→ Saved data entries
*-*-*
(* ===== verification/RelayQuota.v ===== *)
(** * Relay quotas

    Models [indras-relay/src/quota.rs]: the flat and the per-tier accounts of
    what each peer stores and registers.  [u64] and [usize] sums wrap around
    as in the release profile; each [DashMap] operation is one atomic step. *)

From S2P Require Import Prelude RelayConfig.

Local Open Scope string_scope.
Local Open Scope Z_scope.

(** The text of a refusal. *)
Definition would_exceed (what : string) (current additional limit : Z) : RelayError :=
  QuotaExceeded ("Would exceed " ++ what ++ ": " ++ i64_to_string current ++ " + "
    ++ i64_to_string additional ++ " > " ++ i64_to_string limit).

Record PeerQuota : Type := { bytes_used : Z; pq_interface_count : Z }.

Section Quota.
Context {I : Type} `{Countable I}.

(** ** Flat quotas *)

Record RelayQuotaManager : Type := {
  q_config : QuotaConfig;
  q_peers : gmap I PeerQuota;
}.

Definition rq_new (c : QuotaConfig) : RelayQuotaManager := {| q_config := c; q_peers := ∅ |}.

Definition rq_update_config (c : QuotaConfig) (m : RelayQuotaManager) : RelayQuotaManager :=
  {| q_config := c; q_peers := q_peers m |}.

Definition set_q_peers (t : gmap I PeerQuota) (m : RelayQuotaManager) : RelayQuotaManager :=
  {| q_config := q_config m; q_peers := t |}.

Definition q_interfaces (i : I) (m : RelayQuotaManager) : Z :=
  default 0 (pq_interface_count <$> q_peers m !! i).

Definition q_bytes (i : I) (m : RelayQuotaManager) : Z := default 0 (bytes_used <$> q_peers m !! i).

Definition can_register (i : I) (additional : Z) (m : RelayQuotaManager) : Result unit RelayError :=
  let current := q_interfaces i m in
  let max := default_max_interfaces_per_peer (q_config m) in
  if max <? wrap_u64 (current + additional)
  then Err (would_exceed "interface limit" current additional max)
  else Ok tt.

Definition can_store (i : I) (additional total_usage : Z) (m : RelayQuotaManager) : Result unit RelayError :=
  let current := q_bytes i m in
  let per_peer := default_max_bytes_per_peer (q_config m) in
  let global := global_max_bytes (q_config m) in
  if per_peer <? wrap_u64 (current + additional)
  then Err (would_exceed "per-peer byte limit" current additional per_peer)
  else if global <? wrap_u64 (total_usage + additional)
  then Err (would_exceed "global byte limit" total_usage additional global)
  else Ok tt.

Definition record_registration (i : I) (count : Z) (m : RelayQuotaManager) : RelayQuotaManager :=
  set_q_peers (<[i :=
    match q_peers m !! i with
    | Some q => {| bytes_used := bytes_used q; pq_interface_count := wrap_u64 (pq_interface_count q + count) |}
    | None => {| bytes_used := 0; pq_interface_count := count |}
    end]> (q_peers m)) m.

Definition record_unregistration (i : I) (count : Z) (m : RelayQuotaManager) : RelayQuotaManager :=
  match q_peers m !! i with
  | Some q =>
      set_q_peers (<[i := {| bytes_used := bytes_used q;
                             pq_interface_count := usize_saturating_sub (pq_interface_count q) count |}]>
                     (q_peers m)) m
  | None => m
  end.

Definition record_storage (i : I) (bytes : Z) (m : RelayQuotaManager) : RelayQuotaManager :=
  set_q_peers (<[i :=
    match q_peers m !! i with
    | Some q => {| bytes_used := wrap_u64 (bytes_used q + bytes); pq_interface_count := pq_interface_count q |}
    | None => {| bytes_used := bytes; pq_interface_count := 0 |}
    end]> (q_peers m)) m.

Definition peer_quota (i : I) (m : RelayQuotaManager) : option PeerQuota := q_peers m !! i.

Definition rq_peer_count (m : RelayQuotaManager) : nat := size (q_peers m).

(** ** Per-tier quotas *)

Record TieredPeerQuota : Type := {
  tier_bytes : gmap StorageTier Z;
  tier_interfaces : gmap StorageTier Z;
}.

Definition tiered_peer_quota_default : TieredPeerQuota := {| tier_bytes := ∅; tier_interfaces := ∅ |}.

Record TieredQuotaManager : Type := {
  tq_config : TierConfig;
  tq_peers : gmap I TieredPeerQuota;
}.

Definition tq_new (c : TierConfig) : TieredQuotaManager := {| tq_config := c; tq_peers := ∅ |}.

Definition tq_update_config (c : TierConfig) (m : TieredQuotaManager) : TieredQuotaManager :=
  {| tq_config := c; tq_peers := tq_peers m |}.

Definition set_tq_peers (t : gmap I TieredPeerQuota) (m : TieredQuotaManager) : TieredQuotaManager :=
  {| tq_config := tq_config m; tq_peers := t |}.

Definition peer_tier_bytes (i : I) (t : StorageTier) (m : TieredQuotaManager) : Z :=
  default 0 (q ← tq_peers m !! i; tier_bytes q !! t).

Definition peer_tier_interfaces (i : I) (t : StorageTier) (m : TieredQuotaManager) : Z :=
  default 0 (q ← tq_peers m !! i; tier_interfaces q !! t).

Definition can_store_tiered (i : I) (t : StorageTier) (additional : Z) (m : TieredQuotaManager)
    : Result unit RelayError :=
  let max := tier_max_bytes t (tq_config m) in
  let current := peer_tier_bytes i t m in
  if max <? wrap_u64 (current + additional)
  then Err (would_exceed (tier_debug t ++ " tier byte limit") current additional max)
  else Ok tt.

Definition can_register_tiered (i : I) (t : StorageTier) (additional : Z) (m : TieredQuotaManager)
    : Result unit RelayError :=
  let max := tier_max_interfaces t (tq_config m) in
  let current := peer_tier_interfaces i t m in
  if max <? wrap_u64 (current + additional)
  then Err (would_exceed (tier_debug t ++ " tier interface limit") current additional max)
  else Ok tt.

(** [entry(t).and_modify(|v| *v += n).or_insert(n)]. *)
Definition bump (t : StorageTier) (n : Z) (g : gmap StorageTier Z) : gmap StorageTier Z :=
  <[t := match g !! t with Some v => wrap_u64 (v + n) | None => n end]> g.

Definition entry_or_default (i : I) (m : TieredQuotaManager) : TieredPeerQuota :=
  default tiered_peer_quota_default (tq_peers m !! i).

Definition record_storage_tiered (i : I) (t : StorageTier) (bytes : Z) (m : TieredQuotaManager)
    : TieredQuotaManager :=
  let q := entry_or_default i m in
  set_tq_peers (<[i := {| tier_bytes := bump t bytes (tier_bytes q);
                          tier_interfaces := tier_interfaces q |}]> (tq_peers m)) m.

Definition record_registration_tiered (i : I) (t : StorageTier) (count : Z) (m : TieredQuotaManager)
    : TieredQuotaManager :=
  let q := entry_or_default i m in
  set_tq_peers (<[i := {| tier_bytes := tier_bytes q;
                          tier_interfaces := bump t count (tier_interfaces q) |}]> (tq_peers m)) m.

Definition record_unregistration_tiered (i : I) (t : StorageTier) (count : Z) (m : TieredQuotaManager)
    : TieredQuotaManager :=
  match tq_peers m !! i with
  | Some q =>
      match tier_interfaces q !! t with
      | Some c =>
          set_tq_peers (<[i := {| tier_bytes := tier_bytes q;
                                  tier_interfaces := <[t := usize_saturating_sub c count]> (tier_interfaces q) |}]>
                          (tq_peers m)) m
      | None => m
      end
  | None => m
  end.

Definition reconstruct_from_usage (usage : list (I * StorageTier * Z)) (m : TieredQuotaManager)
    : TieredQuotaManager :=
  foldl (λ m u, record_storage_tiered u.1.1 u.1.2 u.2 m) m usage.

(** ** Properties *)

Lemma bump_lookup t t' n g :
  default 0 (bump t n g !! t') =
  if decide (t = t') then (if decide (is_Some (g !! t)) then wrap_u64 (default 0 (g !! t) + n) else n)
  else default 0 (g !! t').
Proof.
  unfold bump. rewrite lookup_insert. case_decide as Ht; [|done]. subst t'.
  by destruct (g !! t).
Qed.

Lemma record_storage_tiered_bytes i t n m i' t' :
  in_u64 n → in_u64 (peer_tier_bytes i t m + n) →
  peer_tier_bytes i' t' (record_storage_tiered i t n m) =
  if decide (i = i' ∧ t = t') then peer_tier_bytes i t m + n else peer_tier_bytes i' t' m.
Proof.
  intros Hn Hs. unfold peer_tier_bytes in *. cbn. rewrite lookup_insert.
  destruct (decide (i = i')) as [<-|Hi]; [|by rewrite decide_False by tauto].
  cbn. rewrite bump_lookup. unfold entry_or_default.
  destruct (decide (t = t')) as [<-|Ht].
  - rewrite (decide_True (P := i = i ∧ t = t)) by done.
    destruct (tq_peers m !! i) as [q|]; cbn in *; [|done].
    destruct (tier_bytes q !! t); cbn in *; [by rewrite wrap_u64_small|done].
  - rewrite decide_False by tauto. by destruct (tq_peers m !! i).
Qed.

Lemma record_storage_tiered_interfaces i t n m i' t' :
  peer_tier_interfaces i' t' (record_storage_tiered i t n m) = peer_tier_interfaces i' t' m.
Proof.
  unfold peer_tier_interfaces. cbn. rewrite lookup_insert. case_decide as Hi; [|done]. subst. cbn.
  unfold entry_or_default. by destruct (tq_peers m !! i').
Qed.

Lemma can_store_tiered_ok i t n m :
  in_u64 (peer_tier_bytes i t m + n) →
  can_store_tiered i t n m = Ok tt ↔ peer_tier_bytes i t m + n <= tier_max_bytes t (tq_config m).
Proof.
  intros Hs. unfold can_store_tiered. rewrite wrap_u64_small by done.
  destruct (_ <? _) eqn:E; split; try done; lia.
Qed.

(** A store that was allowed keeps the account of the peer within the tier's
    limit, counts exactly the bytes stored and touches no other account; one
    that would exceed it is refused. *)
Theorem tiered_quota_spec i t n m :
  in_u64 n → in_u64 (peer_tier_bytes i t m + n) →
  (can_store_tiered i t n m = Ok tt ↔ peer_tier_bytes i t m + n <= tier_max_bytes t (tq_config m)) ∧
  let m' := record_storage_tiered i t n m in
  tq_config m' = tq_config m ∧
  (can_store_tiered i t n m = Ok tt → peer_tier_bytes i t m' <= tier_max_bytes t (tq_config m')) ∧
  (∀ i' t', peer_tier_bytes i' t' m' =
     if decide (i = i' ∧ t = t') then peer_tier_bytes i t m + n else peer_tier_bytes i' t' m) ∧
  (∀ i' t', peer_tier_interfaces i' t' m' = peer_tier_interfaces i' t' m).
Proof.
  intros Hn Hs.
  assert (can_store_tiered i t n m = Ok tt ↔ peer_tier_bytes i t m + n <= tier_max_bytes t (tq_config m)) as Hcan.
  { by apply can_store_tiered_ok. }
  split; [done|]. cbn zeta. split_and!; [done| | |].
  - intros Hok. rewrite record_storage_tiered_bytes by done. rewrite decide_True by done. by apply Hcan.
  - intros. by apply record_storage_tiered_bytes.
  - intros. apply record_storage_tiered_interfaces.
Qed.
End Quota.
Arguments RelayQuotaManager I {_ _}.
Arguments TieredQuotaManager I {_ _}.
*-*-*
Output nothing but the lines from the one that contains "by apply can_store_tiered_ok." through the final line of the entries above, exactly as they appear.

→ TASK RESPONSE
  { by apply can_store_tiered_ok. }
  split; [done|]. cbn zeta. split_and!; [done| | |].
  - intros Hok. rewrite record_storage_tiered_bytes by done. rewrite decide_True by done. by apply Hcan.
  - intros. by apply record_storage_tiered_bytes.
  - intros. apply record_storage_tiered_interfaces.
Qed.
End Quota.
Arguments RelayQuotaManager I {_ _}.
Arguments TieredQuotaManager I {_ _}.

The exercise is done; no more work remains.